• [EXERCISE]
Retype, exactly as they appear below, the lines between the line holding "clear Hs. induction" and the line holding "Insert_all compare l (t :: ts)", both ends included.

──────── STUDY MATERIAL ────────

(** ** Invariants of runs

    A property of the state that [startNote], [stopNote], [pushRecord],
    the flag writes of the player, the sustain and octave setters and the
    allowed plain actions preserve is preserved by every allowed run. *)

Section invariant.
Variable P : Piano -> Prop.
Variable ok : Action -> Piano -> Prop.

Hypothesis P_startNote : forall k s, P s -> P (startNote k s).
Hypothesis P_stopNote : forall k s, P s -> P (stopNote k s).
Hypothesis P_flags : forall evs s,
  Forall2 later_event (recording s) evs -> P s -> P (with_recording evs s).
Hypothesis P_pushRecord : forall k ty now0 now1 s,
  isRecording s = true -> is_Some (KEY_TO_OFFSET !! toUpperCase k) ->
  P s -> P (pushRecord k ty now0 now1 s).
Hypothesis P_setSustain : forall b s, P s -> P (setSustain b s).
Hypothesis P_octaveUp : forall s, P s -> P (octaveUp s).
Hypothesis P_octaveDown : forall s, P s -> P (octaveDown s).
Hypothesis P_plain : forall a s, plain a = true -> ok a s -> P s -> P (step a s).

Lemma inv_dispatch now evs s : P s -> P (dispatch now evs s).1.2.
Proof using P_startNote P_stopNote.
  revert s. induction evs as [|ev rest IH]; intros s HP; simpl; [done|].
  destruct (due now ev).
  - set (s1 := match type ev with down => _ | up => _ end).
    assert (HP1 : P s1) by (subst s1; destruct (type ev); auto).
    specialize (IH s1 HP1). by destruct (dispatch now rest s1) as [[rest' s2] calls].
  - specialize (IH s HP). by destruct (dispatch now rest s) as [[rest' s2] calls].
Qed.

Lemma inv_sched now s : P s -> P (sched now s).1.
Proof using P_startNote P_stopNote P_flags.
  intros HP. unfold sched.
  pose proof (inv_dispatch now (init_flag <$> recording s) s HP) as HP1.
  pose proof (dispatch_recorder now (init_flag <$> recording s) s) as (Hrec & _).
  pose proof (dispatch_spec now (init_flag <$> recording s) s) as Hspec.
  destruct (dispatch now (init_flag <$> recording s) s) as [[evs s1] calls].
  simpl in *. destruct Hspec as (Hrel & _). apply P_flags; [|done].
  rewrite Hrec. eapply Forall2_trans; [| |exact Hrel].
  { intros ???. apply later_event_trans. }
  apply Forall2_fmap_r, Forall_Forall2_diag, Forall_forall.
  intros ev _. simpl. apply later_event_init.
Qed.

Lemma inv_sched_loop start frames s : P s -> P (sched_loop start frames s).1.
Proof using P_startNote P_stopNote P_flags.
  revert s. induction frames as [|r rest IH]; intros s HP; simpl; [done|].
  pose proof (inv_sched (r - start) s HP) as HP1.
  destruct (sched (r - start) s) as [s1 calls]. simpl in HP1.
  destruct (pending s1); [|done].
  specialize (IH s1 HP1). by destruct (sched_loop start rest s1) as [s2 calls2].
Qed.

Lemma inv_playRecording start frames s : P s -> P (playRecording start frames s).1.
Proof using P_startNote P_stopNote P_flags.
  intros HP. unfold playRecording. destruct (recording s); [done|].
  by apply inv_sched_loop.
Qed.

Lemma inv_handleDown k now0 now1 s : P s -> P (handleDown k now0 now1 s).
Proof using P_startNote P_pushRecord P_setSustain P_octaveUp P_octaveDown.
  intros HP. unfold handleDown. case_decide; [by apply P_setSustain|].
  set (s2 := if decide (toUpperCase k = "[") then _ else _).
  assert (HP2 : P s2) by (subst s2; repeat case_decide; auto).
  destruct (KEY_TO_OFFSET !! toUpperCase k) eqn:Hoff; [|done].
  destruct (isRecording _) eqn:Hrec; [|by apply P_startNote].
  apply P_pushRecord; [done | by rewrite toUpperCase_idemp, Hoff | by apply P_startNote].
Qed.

────────
──────── STUDY MATERIAL ────────

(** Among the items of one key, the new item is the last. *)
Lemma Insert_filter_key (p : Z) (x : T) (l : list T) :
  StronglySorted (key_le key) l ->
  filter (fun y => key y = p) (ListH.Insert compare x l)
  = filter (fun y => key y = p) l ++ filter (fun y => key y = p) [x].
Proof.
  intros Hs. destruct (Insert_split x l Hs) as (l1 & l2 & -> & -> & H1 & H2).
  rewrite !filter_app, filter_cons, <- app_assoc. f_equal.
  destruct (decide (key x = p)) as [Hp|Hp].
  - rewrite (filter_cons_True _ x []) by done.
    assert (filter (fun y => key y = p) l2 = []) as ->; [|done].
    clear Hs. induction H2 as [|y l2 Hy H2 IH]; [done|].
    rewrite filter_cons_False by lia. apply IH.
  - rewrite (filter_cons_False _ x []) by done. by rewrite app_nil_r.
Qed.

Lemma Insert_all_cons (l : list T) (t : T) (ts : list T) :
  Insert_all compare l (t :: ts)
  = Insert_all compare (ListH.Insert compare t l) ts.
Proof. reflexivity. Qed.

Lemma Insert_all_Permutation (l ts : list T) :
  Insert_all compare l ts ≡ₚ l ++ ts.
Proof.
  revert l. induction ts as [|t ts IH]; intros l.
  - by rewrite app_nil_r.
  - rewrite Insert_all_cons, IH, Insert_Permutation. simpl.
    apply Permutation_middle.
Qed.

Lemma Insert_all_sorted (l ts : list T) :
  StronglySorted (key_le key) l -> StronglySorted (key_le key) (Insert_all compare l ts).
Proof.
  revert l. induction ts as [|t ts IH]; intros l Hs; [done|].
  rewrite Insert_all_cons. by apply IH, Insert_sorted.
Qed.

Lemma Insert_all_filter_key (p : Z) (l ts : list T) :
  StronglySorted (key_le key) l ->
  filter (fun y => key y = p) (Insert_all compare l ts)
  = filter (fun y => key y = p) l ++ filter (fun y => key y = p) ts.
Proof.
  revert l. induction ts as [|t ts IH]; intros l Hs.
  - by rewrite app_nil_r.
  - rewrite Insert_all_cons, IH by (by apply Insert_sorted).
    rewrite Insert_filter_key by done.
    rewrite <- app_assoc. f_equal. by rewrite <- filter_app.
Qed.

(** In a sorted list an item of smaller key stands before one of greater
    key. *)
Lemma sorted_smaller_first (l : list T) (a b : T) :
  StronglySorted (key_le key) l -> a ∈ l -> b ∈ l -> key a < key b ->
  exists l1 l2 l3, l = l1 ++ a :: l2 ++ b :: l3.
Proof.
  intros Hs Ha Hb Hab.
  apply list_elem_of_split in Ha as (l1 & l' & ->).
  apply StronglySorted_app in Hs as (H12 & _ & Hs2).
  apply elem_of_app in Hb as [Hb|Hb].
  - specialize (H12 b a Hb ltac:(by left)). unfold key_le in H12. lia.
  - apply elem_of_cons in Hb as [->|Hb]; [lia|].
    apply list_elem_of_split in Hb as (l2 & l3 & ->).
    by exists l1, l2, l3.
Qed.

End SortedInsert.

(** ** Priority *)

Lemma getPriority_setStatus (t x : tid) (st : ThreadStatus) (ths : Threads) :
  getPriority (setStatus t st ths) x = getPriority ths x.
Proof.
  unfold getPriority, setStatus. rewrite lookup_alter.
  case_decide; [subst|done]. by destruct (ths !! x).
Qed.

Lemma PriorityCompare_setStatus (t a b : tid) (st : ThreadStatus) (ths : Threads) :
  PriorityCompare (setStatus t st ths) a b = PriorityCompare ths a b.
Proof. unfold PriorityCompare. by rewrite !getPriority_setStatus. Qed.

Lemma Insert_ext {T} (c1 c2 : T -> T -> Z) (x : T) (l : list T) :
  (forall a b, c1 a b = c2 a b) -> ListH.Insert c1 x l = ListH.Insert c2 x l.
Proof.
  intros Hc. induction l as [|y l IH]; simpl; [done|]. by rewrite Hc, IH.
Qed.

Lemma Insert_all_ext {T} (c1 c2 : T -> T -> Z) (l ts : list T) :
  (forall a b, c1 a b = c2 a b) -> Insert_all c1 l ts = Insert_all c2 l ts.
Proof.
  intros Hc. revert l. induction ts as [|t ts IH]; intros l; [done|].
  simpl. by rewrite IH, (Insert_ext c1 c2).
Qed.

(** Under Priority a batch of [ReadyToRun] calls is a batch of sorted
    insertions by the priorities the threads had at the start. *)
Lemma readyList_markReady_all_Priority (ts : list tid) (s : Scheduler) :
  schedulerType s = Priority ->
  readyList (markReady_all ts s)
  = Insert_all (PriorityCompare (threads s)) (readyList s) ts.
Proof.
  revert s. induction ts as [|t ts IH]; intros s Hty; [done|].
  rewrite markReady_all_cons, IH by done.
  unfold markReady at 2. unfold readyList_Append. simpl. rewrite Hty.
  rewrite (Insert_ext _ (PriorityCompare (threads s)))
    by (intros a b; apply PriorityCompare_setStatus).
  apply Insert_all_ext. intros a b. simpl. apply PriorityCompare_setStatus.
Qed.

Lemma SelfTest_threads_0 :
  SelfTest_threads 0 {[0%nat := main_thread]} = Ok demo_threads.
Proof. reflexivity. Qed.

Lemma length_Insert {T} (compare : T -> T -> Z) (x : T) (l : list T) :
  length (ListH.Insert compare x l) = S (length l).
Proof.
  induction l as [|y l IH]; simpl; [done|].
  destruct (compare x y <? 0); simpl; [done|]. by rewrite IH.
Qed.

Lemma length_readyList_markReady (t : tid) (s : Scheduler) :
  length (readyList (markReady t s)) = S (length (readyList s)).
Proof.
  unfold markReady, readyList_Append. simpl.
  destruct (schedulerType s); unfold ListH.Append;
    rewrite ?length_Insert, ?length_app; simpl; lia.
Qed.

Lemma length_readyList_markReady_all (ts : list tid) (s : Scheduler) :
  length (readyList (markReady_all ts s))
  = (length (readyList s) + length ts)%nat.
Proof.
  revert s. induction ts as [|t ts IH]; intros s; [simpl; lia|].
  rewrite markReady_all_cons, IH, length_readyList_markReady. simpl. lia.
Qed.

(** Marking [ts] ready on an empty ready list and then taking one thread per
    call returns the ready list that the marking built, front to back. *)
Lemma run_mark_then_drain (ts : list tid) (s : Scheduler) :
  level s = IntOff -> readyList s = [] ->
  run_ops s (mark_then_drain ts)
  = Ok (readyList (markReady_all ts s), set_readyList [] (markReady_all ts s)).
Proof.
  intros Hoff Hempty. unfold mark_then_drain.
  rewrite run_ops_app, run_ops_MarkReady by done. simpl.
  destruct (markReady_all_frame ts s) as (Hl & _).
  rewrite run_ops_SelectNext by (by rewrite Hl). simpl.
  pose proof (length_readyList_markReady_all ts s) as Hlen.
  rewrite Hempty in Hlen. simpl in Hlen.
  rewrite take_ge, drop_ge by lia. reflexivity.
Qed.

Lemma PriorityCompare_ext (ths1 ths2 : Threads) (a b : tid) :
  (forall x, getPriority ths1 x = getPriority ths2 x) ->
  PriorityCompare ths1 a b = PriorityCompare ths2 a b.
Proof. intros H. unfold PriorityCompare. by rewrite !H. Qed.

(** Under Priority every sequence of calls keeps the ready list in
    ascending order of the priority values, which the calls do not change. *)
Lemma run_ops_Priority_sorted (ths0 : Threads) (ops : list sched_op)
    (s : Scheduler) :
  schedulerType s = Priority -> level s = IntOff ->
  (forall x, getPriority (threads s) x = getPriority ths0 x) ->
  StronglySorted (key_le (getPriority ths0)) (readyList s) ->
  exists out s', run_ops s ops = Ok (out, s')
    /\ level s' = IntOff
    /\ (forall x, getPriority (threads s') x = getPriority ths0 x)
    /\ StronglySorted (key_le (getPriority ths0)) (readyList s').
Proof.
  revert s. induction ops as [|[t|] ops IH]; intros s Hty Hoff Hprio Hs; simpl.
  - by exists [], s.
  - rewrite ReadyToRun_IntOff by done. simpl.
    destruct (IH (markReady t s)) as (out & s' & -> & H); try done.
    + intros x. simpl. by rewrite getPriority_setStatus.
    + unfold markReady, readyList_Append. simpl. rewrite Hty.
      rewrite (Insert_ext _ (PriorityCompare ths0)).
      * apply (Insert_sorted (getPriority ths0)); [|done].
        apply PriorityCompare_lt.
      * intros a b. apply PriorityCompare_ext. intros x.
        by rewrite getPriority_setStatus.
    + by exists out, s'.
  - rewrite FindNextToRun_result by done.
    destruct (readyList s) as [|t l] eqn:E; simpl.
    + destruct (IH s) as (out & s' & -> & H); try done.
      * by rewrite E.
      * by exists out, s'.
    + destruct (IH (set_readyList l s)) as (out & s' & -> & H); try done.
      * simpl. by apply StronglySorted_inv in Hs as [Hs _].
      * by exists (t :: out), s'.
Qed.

────────

• [FINISHED EXERCISE]
    clear Hs. induction H2 as [|y l2 Hy H2 IH]; [done|].
    rewrite filter_cons_False by lia. apply IH.
  - rewrite (filter_cons_False _ x []) by done. by rewrite app_nil_r.
Qed.

Lemma Insert_all_cons (l : list T) (t : T) (ts : list T) :
  Insert_all compare l (t :: ts)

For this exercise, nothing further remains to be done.